**PROBLEM TO SOLVE**
Copy the data exactly from the line that contains "(set_bit_c t v);" through the line that contains "else mret ().", keeping both end lines and leaving out everything else.

**ENTRIES PROVIDED**

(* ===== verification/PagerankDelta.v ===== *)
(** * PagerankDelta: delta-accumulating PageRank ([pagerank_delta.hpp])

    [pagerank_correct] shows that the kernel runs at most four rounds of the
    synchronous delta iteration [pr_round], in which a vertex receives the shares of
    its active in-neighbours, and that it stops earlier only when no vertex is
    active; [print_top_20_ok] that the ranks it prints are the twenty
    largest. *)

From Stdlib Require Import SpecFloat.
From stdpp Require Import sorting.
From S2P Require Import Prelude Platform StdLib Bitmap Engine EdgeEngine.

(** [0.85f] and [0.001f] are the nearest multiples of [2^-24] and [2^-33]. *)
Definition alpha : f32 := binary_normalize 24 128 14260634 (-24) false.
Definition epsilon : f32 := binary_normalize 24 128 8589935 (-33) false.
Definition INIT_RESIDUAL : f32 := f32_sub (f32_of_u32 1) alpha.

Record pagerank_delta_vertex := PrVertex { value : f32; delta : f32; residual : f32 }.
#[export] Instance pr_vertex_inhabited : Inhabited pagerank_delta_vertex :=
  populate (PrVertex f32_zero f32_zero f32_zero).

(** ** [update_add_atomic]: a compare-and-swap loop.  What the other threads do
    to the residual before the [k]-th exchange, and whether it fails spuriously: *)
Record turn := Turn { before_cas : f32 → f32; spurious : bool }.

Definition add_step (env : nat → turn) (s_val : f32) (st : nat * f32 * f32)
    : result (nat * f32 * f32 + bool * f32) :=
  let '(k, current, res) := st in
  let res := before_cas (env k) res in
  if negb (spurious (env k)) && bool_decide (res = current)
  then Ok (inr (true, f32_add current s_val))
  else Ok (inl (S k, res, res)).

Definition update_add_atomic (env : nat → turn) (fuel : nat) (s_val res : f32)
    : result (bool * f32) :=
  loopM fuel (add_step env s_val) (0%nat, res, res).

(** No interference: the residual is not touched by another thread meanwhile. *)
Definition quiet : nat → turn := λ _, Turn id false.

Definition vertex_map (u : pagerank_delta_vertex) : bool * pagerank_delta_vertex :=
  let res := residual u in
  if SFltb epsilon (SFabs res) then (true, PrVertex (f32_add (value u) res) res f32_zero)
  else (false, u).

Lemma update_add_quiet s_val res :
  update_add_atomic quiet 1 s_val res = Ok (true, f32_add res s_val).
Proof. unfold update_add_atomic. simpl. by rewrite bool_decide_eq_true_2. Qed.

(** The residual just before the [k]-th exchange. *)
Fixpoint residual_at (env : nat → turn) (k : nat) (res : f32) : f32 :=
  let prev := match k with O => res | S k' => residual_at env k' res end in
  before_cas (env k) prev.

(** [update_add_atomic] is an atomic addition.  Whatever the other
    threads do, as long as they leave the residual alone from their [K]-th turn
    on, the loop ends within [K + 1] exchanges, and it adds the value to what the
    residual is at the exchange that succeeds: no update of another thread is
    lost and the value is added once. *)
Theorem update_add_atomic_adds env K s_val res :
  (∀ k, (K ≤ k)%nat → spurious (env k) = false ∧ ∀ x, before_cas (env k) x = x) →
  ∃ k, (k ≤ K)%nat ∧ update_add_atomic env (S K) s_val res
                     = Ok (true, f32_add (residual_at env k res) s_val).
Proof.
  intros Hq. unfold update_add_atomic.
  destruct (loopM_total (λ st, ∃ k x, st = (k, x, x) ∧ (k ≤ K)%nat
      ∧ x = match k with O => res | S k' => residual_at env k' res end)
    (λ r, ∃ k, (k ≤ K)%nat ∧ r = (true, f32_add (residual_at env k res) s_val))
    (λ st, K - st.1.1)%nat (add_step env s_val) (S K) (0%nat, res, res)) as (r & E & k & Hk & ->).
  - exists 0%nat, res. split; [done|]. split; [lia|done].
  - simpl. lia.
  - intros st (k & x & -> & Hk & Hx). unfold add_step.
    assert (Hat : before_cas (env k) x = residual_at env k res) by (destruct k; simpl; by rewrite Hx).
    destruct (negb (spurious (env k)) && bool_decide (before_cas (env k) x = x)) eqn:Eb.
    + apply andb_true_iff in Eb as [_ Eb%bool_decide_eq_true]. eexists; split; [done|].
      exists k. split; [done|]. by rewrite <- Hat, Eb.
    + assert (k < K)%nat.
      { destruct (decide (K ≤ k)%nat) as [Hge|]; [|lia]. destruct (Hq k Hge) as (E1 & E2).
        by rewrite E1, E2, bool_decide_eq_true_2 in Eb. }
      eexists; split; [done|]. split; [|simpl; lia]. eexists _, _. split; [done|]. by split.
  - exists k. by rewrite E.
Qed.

==

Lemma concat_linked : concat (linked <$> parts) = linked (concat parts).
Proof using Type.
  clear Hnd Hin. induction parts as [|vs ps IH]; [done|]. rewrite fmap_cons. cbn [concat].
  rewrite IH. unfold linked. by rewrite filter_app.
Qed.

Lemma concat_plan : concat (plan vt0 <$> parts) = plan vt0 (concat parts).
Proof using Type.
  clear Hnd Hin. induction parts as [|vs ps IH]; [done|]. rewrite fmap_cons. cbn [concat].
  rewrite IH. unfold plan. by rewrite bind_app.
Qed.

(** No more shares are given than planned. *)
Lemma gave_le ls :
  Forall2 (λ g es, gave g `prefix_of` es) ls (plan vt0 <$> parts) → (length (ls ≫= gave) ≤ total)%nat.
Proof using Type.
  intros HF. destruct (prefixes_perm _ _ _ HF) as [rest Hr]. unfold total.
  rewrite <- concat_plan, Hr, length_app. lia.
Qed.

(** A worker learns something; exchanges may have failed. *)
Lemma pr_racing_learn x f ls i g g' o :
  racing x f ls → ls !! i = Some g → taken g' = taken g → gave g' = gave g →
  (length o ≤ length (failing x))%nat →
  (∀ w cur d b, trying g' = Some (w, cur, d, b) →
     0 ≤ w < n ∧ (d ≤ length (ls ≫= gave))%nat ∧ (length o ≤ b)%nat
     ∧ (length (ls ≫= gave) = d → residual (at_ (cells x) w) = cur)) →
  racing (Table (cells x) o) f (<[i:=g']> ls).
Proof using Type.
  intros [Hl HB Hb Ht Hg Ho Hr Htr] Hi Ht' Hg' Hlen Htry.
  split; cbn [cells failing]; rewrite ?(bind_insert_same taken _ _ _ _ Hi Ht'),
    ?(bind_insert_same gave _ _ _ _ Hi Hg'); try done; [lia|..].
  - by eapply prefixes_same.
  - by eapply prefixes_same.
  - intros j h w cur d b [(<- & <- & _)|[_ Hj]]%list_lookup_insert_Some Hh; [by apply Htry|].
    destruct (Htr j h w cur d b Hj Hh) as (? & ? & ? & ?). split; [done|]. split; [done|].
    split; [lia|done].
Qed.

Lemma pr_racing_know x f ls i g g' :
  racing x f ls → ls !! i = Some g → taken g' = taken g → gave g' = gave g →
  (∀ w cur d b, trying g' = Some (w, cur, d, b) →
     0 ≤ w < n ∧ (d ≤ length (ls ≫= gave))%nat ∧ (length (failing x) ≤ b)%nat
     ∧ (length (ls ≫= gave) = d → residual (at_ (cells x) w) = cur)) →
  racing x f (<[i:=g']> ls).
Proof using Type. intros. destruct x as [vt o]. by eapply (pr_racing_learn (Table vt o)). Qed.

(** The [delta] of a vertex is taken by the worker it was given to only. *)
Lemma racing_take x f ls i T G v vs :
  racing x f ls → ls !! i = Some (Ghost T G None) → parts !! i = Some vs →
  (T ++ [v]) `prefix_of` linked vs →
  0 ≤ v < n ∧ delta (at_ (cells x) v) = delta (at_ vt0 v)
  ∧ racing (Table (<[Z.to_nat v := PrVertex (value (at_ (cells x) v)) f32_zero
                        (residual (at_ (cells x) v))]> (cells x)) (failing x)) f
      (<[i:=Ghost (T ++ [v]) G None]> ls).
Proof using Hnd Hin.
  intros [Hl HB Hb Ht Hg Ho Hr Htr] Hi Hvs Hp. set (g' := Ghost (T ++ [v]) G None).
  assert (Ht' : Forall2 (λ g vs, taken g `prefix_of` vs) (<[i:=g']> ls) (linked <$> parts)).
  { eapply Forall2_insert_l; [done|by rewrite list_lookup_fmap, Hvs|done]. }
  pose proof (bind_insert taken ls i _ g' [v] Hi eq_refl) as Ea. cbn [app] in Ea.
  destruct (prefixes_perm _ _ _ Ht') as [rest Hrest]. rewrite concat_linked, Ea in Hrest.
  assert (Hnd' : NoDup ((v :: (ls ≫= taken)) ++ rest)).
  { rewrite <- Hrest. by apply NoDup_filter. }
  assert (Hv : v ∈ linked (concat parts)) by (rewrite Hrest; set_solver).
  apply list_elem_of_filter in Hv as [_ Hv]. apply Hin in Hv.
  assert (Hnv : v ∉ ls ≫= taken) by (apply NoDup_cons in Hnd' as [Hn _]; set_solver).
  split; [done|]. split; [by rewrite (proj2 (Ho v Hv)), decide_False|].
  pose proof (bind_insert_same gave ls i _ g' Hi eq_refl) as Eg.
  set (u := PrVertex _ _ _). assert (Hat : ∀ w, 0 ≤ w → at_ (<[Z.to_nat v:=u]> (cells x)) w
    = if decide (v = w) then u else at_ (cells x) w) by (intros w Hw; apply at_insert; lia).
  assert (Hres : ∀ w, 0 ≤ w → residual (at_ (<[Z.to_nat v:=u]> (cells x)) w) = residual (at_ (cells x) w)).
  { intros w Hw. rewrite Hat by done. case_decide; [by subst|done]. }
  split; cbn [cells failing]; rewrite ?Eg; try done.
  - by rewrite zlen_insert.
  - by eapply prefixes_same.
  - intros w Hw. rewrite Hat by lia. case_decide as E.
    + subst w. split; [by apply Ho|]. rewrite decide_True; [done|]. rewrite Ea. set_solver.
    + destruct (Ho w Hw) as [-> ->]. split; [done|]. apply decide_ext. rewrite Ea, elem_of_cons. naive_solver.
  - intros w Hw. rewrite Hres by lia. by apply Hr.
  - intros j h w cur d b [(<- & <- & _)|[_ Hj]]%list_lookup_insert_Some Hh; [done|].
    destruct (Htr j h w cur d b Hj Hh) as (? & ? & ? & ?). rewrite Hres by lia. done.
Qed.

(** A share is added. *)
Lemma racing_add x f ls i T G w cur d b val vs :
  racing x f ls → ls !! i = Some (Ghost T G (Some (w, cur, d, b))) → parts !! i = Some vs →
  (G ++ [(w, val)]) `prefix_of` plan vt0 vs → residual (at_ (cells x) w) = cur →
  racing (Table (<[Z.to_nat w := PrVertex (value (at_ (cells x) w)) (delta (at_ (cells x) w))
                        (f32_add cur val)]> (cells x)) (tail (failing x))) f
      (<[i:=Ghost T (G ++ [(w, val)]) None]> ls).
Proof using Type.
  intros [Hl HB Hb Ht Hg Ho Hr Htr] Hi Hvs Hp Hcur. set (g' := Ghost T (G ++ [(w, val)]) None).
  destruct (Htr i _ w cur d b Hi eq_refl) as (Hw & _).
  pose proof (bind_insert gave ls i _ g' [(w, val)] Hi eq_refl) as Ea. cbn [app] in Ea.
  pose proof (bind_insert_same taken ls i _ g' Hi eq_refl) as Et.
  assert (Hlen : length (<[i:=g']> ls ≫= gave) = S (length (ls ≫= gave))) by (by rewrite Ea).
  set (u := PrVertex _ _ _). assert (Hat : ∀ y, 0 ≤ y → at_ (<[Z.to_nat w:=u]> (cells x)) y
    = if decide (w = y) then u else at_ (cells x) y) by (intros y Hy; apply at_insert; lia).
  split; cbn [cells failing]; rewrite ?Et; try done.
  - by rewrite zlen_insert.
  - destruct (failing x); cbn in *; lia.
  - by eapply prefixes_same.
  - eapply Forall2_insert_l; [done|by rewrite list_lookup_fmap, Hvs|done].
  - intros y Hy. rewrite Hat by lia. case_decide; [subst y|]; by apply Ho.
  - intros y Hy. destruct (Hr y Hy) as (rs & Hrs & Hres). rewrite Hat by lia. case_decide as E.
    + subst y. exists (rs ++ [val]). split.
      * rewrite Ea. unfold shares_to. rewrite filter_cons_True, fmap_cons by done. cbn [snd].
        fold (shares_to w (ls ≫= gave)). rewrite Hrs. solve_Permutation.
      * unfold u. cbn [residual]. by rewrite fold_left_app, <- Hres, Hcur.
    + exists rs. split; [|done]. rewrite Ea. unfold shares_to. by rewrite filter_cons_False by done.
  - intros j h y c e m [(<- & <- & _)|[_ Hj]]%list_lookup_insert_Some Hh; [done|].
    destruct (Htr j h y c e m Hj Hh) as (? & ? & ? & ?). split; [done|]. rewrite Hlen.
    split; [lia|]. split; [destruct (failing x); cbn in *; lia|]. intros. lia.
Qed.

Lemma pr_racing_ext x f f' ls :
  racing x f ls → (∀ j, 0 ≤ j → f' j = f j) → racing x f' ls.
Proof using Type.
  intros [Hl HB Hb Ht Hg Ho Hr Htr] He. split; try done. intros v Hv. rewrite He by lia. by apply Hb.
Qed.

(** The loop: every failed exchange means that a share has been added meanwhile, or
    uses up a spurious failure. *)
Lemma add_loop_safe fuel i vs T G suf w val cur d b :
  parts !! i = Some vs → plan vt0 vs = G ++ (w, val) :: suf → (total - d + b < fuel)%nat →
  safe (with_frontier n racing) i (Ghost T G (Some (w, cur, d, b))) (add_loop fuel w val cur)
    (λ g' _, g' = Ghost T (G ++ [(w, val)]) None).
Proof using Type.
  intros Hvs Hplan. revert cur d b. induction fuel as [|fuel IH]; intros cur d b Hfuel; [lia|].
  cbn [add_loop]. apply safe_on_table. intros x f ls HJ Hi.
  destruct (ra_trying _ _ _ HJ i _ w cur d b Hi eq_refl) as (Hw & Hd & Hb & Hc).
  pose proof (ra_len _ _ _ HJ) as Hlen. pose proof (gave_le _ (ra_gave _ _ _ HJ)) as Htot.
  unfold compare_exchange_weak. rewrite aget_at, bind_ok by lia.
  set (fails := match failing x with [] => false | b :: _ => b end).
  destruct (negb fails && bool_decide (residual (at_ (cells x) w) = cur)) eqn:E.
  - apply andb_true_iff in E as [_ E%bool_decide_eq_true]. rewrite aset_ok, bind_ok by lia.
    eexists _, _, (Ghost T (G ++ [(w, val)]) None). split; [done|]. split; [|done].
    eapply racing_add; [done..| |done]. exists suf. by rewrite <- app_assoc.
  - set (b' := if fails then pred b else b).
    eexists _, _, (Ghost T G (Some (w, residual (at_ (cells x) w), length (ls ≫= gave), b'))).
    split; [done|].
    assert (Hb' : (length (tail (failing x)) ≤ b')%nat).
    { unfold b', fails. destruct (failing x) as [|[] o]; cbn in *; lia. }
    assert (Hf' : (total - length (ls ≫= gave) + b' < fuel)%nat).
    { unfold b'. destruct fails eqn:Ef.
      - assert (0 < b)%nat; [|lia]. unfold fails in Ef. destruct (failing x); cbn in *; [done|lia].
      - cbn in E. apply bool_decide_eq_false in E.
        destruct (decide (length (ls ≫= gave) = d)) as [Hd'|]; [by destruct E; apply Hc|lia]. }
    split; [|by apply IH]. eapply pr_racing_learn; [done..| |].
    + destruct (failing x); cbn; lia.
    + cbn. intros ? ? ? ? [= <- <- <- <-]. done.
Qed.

==

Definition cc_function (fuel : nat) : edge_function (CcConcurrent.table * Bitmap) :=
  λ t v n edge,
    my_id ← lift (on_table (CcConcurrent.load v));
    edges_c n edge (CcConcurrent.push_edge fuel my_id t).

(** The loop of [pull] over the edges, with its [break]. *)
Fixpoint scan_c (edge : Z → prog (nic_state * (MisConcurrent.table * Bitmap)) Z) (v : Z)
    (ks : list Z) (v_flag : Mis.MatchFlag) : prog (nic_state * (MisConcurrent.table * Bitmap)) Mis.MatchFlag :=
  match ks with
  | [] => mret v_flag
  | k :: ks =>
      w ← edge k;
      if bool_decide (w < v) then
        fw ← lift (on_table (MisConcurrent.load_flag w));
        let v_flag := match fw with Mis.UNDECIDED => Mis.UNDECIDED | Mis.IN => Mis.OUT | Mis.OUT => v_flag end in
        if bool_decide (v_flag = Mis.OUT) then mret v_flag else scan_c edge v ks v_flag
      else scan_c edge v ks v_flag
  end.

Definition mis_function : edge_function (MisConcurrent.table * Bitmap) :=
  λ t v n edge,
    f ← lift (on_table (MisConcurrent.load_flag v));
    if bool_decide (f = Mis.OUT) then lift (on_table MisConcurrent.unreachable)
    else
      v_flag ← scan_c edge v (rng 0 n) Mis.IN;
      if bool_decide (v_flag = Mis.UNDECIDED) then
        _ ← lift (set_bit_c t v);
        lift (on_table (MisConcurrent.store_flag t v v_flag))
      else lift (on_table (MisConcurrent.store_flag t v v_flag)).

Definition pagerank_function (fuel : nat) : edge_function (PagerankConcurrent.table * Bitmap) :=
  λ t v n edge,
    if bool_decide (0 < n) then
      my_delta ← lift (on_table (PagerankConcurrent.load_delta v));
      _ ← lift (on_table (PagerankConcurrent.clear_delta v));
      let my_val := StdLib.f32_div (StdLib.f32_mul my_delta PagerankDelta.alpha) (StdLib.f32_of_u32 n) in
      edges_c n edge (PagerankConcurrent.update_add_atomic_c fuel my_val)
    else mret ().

**WRITTEN REPLY**
        _ ← lift (set_bit_c t v);
        lift (on_table (MisConcurrent.store_flag t v v_flag))
      else lift (on_table (MisConcurrent.store_flag t v v_flag)).

Definition pagerank_function (fuel : nat) : edge_function (PagerankConcurrent.table * Bitmap) :=
  λ t v n edge,
    if bool_decide (0 < n) then
      my_delta ← lift (on_table (PagerankConcurrent.load_delta v));
      _ ← lift (on_table (PagerankConcurrent.clear_delta v));
      let my_val := StdLib.f32_div (StdLib.f32_mul my_delta PagerankDelta.alpha) (StdLib.f32_of_u32 n) in
      edges_c n edge (PagerankConcurrent.update_add_atomic_c fuel my_val)
    else mret ().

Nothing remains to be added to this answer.